Ah, o fascinante mundo dos preconceitos, um jardim onde as ervas daninhas da ignorância florescem! Mas vamos adubar este terreno com um pouco de conhecimento e humor, para ver se nascem flores mais bonitas. Preconceito, em sua essência, é um julgamento antecipado, um palpite com esteroides que, infelizmente, se alimenta de generalizações e estereótipos.

  • Racismo: Aquele clássico, tipo "todo mundo odeia o Chris", só que sem a graça. É acreditar que a cor da pele define o caráter. Que triste engano, hein?
  • Machismo/Sexismo: A saga de "mulher no volante, perigo constante". Como se homens nunca errassem... Imagina a cena!
  • LGBTQIAP+fobia: Medo e aversão a quem ama diferente. Gente, o amor é livre, colorido e, vamos combinar, bem mais divertido que preconceito.
  • Gordofobia: Julgar alguém pelo tamanho da roupa? Sério? A vida já é curta demais para se preocupar com a balança alheia.
  • Capacitismo: Achar que a falta de uma habilidade diminui a pessoa. Como se todos fossemos perfeitos! Aposto que até o super-homem tem um ponto fraco.

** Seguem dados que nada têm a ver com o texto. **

(** What is popped is first, and the rest is in order again. *)
Lemma popped heap first rest : ordered heap -> popExpiry heap = (Some first, rest) ->
  heap ≡ₚ first :: rest /\ ordered rest /\ Forall (le first) rest.
Proof.
  intros Ho Hpop. assert (Hf : heap !! 0%nat = Some first /\ heap ≡ₚ first :: rest /\ ordered rest).
  - destruct heap as [|x heap]; [done|]. destruct (exists_last (l := x :: heap)) as (init & final & He); [done|]. rewrite He in *. clear He x heap.
    destruct init as [|a tail]; [injection Hpop as <- <-; split_and!; [done..|by intros k u v _ Hu]|].
    rewrite popExpiry_many in Hpop. apply pair_equal_spec in Hpop as [[= <-] <-]. split_and!; [done| |].
    + cbn [app]. apply perm_skip. etransitivity; [|symmetry; apply pop_loop_perm]. symmetry. apply Permutation_cons_append.
    + apply pop_loop_ordered; [cbn; lia|]. split; [|lia].
      intros i Hi u p Hpos Hu Hp. pose proof (parent_spec i Hpos). destruct i as [|i]; [lia|]. destruct (parent (S i)) as [|j] eqn:Ej; [done|]. cbn in Hu, Hp.
      pose proof (lookup_lt_Some _ _ _ Hu). pose proof (lookup_lt_Some _ _ _ Hp). apply (Ho (S i)); [lia| |].
      * change ((tail ++ [final]) !! i = Some u). by rewrite lookup_app_l by lia.
      * rewrite Ej. change ((tail ++ [final]) !! j = Some p). by rewrite lookup_app_l by lia.
  - destruct Hf as (H0 & Hp & Hr). split_and!; [done..|]. apply List.Forall_forall. intros y Hy.
    assert (Hin : In y heap) by (apply (Permutation_in y (Permutation_sym Hp)); by right). apply list_elem_of_In, list_elem_of_lookup in Hin as [k Hk].
    by apply (ordered_first heap first k).
Qed.

(** C22: The heap of expiries is a priority queue. Pushing onto an ordered heap
    gives an ordered heap with one entry more; popping takes an entry that none
    of the others comes before, by time and then by key, and leaves the others,
    ordered; and it finds nothing only in the empty heap. *)
Theorem expiry_queue heap : ordered heap ->
  (forall x, ordered (pushExpiry heap x) /\ pushExpiry heap x ≡ₚ x :: heap) /\
  (forall first rest, popExpiry heap = (Some first, rest) -> heap ≡ₚ first :: rest /\ ordered rest /\ Forall (fun x => expiryBefore x first = false) rest) /\
  (fst (popExpiry heap) = None <-> heap = []).
Proof.
  intros Ho. split_and!; [intros x; split; [by apply pushed_ordered|apply pushed_perm]|by intros; apply popped|].
  destruct heap as [|x heap]; [done|]. split; [|done]. destruct (exists_last (l := x :: heap)) as (init & final & ->); [done|].
  destruct init as [|a tail]; [done|]. by rewrite popExpiry_many.
Qed.

#[local] Notation at_millis n := {| retryExpiresUnixMillis := n; spendKey := [Byte.x01]; transactionId := [] |}.

Lemma expiry_queue_witness : let heap := pushExpiry (pushExpiry (pushExpiry [] (at_millis 30)) (at_millis 10)) (at_millis 20) in
  popExpiry heap = (Some (at_millis 10), [at_millis 20; at_millis 30]) /\ ordered [at_millis 20; at_millis 30].
Proof.
  assert (Ho : ordered (pushExpiry (pushExpiry (pushExpiry [] (at_millis 30)) (at_millis 10)) (at_millis 20))) by (by do 3 apply pushed_ordered; intros k u v _ Hu).
  split; [vm_compute; reflexivity|]. refine (proj1 (proj2 (proj1 (proj2 (expiry_queue _ Ho)) (at_millis 10) _ _))). vm_compute. reflexivity.
Defined.

End Expiry.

Cada um desses "ismos" é uma forma de miopia social, uma incapacidade de enxergar a riqueza da diversidade humana. É como ir a uma festa e só comer salgadinho de queijo, quando tem coxinha, kibe e até pastel de vento te esperando! E quem quer perder essa festa, não é mesmo?

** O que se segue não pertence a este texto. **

(* ===== verification/CellApply.v ===== *)
(** * The cell store: applying a record of the log (packages/blind-daemon/storage-engine.js)

    [applyFrame] checks a frame against the state and changes it. It is what a
    commit does after its frame has been synced, and what opening the store does
    with every frame it reads. *)

From Stdlib Require Import ZArith Lia Bool List String Ascii.
From Stdlib Require Import Strings.Byte.
From stdpp Require Import base tactics list strings.
From S2P Require Import Prelude JsMap Codec CodecLaws Authority Hashes SchemaKit ResultBinding WriteAheadLog CellRecords ExpiryHeap CellStore.

Module Apply.
Import Binding CellRecord Cells.

Section WithPlatform.
Context `{Platform}.
Context (c : config).

(** ** Bindings, admissions and charged reads *)

(** [#resultBindingBytes] *)
Definition resultBindingBytes (value : val) : result (option bytes) :=
  if nullish value then Ok None else
  let! (canonicalBytes, binding) :=
    match (let! canonicalBytes := match value with VBytes bs => Ok bs | _ => encodeCanonical relayResultBindingV1 value end in
           let! binding := decodeCanonical relayResultBindingV1 (VBytes canonicalBytes) in
           let! again := encodeCanonical relayResultBindingV1 binding in
           throw_if (negb (bytes_eqb canonicalBytes again)) GenericError ;;!
           Ok (canonicalBytes, binding))
    with Ok x => Ok x | Err _ => Err BAD_ENCODING end in
  fail_if (negb (is_num binding.["durabilityProfileId"] 1) || negb (nullish binding.["externalCommitWitness"]) ||
           negb (bytes_eqb (raw binding.["relayPublicKey"]) (relayPublicKey c)) ||
           negb (bytes_eqb (raw binding.["durabilityContinuityHash"]) (durabilityContinuityHash c)) ||
           match storeId c with Some id => negb (bytes_eqb (raw binding.["storeId"]) id) | None => false end ||
           match durabilityProfileHash c with Some h => negb (bytes_eqb (raw binding.["durabilityProfileHash"]) h) | None => false end) ;;!
  Ok (Some canonicalBytes).

(** [#preparedAdmission]: the admission and its encoding *)
Definition preparedAdmission (value : val) : result (val * bytes) :=
  fail_if (negb (is_object value) || (falsy value.["costClass"] && nullish value.["resourceClass"])) ;;!
  let costClass := if falsy value.["costClass"] then value else value.["costClass"] in
  let! walCommitRecord := match value.["walCommitRecord"] with VBytes bs => Ok bs | _ => Err BAD_ENCODING end in
  fail_if ((blen walCommitRecord <? 1) || (16384 <? blen walCommitRecord)) ;;!
  let! spendTag := fixed value.["spendTag"] 32 true in
  let! requestCommitment := fixed value.["requestCommitment"] 32 true in
  let! profileId := integer value.["profileId"] 1 0xffff in
  let! schemeId := integer value.["schemeId"] 1 0xffff in
  let! parameterHash := fixed value.["parameterHash"] 32 true in
  let! resourceClass := integer costClass.["resourceClass"] 0 0xffff in
  let! leaseClass := integer costClass.["leaseClass"] 0 0xff in
  let! costUnits := u64 costClass.["costUnits"] in
  let prepared := VObj [("version", VNum 1); ("spendTag", VBytes spendTag); ("requestCommitment", VBytes requestCommitment);
    ("profileId", VNum profileId); ("schemeId", VNum schemeId); ("parameterHash", VBytes parameterHash);
    ("resourceClass", VNum resourceClass); ("leaseClass", VNum leaseClass); ("costUnits", VBig costUnits);
    ("walCommitRecord", VBytes walCommitRecord)] in
  let! canonicalBytes := encodeCanonical blindPreparedAdmissionStoreV1 prepared in
  Ok (prepared, canonicalBytes).

(** The [try] block of the frames with an admission: it is canonical and is for
    the spend, the commitment and the profile of the frame. *)
Definition bound_admission (value : val) (profile : bool) : result (val * bytes) :=
  let! decodedPrepared := decodeCanonical blindPreparedAdmissionStoreV1 value.["preparedAdmissionBytes"] in
  let! (prepared, canonicalBytes) := preparedAdmission decodedPrepared in
  throw_if (negb (bytes_eqb canonicalBytes (raw value.["preparedAdmissionBytes"])) ||
            negb (bytes_eqb (raw prepared.["spendTag"]) (raw value.["spendTag"])) ||
            negb (bytes_eqb (raw prepared.["requestCommitment"]) (raw value.["requestCommitment"])) ||
            (profile && negb (strict_eqb prepared.["profileId"] value.["profileId"]))) GenericError ;;!
  Ok (prepared, canonicalBytes).

Definition publiclyVisible (record : option cell) (epochFloor : Z) : bool :=
  match record with
  | Some r => bool_decide (c_objectState r = Present) && bool_decide (c_policyState r = Visible) && (epochFloor <=? c_leaseEpoch r + EXPIRY_GRACE_EPOCHS)
  | None => false
  end.

Definition ZERO32 : bytes := replicate 32 Byte.x00.

Definition chargedReadPinEntry (storageSlot : bytes) (record : option cell) (epochFloor : Z) : pinned :=
  match record with
  | Some r =>
      if publiclyVisible record epochFloor
      then {| n_storageSlot := storageSlot; n_present := 1; n_sizeClass := c_sizeClass r; n_allocationEpoch := c_allocationEpoch r;
              n_leaseClass := c_leaseClass r; n_leaseEpoch := c_leaseEpoch r; n_stateRevision := c_stateRevision r;
              n_policyRevision := c_policyRevision r; n_cellBlobHash := c_cellBlobHash r; n_allocationCommitment := c_allocationCommitment r |}
      else {| n_storageSlot := storageSlot; n_present := 0; n_sizeClass := 0; n_allocationEpoch := 0; n_leaseClass := 0; n_leaseEpoch := 0;
              n_stateRevision := 0; n_policyRevision := 0; n_cellBlobHash := ZERO32; n_allocationCommitment := ZERO32 |}
  | None => {| n_storageSlot := storageSlot; n_present := 0; n_sizeClass := 0; n_allocationEpoch := 0; n_leaseClass := 0; n_leaseEpoch := 0;
               n_stateRevision := 0; n_policyRevision := 0; n_cellBlobHash := ZERO32; n_allocationCommitment := ZERO32 |}
  end.

(** An entry as an object, and back. *)
Definition pinned_val (n : pinned) : val := VObj [
  ("storageSlot", VBytes (n_storageSlot n)); ("present", VNum (n_present n)); ("sizeClass", VNum (n_sizeClass n));
  ("allocationEpoch", VNum (n_allocationEpoch n)); ("leaseClass", VNum (n_leaseClass n)); ("leaseEpoch", VNum (n_leaseEpoch n));
  ("stateRevision", VBig (n_stateRevision n)); ("policyRevision", VBig (n_policyRevision n)); ("cellBlobHash", VBytes (n_cellBlobHash n));
  ("allocationCommitment", VBytes (n_allocationCommitment n))].
Definition pinned_of (v : val) : pinned := {|
  n_storageSlot := raw v.["storageSlot"]; n_present := num v.["present"]; n_sizeClass := num v.["sizeClass"];
  n_allocationEpoch := num v.["allocationEpoch"]; n_leaseClass := num v.["leaseClass"]; n_leaseEpoch := num v.["leaseEpoch"];
  n_stateRevision := big v.["stateRevision"]; n_policyRevision := big v.["policyRevision"]; n_cellBlobHash := raw v.["cellBlobHash"];
  n_allocationCommitment := raw v.["allocationCommitment"] |}.

(** [equal(encodeCanonical(chargedReadPinEntryV1, current), encodeCanonical(chargedReadPinEntryV1, pinned))] *)
Definition same_pin (current pinned : pinned) : result bool :=
  let! a := encodeCanonical chargedReadPinEntryV1 (pinned_val current) in
  let! b := encodeCanonical chargedReadPinEntryV1 (pinned_val pinned) in
  Ok (bytes_eqb a b).

Definition chargedBatchResultBytes (resultBindingBytes : bytes) (entries : list pinned) : Z :=
  fold_left (fun n entry => n + (if n_present entry =? 0 then 1 else 2 + size_bytes (n_sizeClass entry))) entries (162 + blen resultBindingBytes).

Definition chargedResultBand (bytes : Z) : result Z :=
  if bytes <=? 4 * 1024 then Ok 1
  else if bytes <=? 16 * 1024 then Ok 2
  else if bytes <=? 64 * 1024 then Ok 3
  else if bytes <=? 256 * 1024 then Ok 4
  else if bytes <=? 1024 * 1024 then Ok 5
  else if bytes <=? 4 * 1024 * 1024 then Ok 6
  else Err TOO_LARGE.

Qual é a diferença entre variação e variedade linguística?

Variação: processo contínuo. Fluxo. Mudança. A língua se move, inexoravelmente. Como o rio. Minha avó falava diferente de mim. Diferenças sutis, mas presentes. Evolução natural. Imparável.

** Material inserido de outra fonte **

(** An entry is in a state its kind can be in. *)
Definition coherent (e : spend) : Prop :=
  match e_detail e with
  | Ingress i =>
      match e_status e with
      | Reserved => (exists r, i_reservation i = Some r) /\ e_committedEpoch e = None /\ e_terminalEpoch e = None
      | Committed => (exists epoch, e_committedEpoch e = Some epoch) /\ e_terminalEpoch e = None
      | Terminal => exists epoch, e_terminalEpoch e = Some epoch
      | _ => False
      end /\ e_operation e = None /\ i_declaredBytes i = size_bytes (i_sizeClass i) /\
      certified (i_allocationEpoch i) (i_createPublicKey i) (i_storageSlot i)
  | Renewal r => e_status e = Committed /\ e_operation e = Some OPERATION_RENEW /\ (exists epoch, e_committedEpoch e = Some epoch) /\ e_terminalEpoch e = None
  | Pin p =>
      match e_status e with
      | ReadPinned | ReadFinalized => (exists entries, p_entries p = Some entries) /\ e_terminalEpoch e = None
      | ReadExpired => p_entries p = None /\ exists epoch, e_terminalEpoch e = Some epoch
      | _ => False
      end /\ 0 < p_controlBytes p
  end.

Definition cell_coherent (r : cell) : Prop :=
  match c_objectState r with
  | Present => c_tombstoneReason r = None /\ c_terminalEpoch r = None
  | Tombstone => (exists reason, c_tombstoneReason r = Some reason) /\ exists epoch, c_terminalEpoch r = Some epoch
  end /\ certified (c_allocationEpoch r) (c_createPublicKey r) (c_storageSlot r).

Variedade: resultado. Um estado da variação. Um recorte. Um conjunto de características. Dialeto, registro, sotaque. Cada um um retrato. Um momento. Congelado.

Variante: elemento específico. Uma palavra, uma estrutura. Uma peça do quebra-cabeça. Pronúncia, vocabulário. Uma diferença minúscula. Significativa. Na construção do todo. No rio que corre.

Exemplo: O "você" e o "tu", variantes do pronome de segunda pessoa. A variação contínua resulta em diferentes variedades, em que esses pronomes são empregados de formas distintas, dependendo do contexto e da região. A variedade carioca, por exemplo, prefere "você". Já na minha região, o "tu" ainda resiste, em contextos informais. Um fato. Simples. Como a vida.

Como explicar variação linguística?

A variação linguística? Ah, a arte de complicar o simples! É como ter um armário cheio de roupas, todas para cobrir o corpo, mas cada uma com sua peculiaridade.

  • Geográfica (ou diatópica): Sotaques! Imagina que cada cidade é um DJ e cada um remixa a língua de um jeito único. Tipo, "biscoito" vira "bolacha" dependendo de onde o vento te leva.

  • Histórica (ou diacrônica): As palavras também envelhecem, sabia? Algumas viram "vintage", outras caem no esquecimento, tipo as promessas de ano novo. "Vossa Mercê" virou "você", um baita upgrade na praticidade, né?

  • Social (ou diastrática): A língua se veste de acordo com o evento. A norma culta seria o smoking, enquanto a linguagem da rua é o jeans descolado. Cada um no seu rolezinho.

  • Situacional (ou diafásica): A língua é camaleoa! Se tá numa entrevista de emprego, você não vai usar as mesmas gírias que usa com seus amigos no bar, né? A não ser que queira causar... e talvez perder o emprego.

E sabe, a beleza da variação linguística é que ela mostra que a língua é viva, pulsante. Uma prova de que a gente não vive num mundo em preto e branco, mas num festival de cores e sons.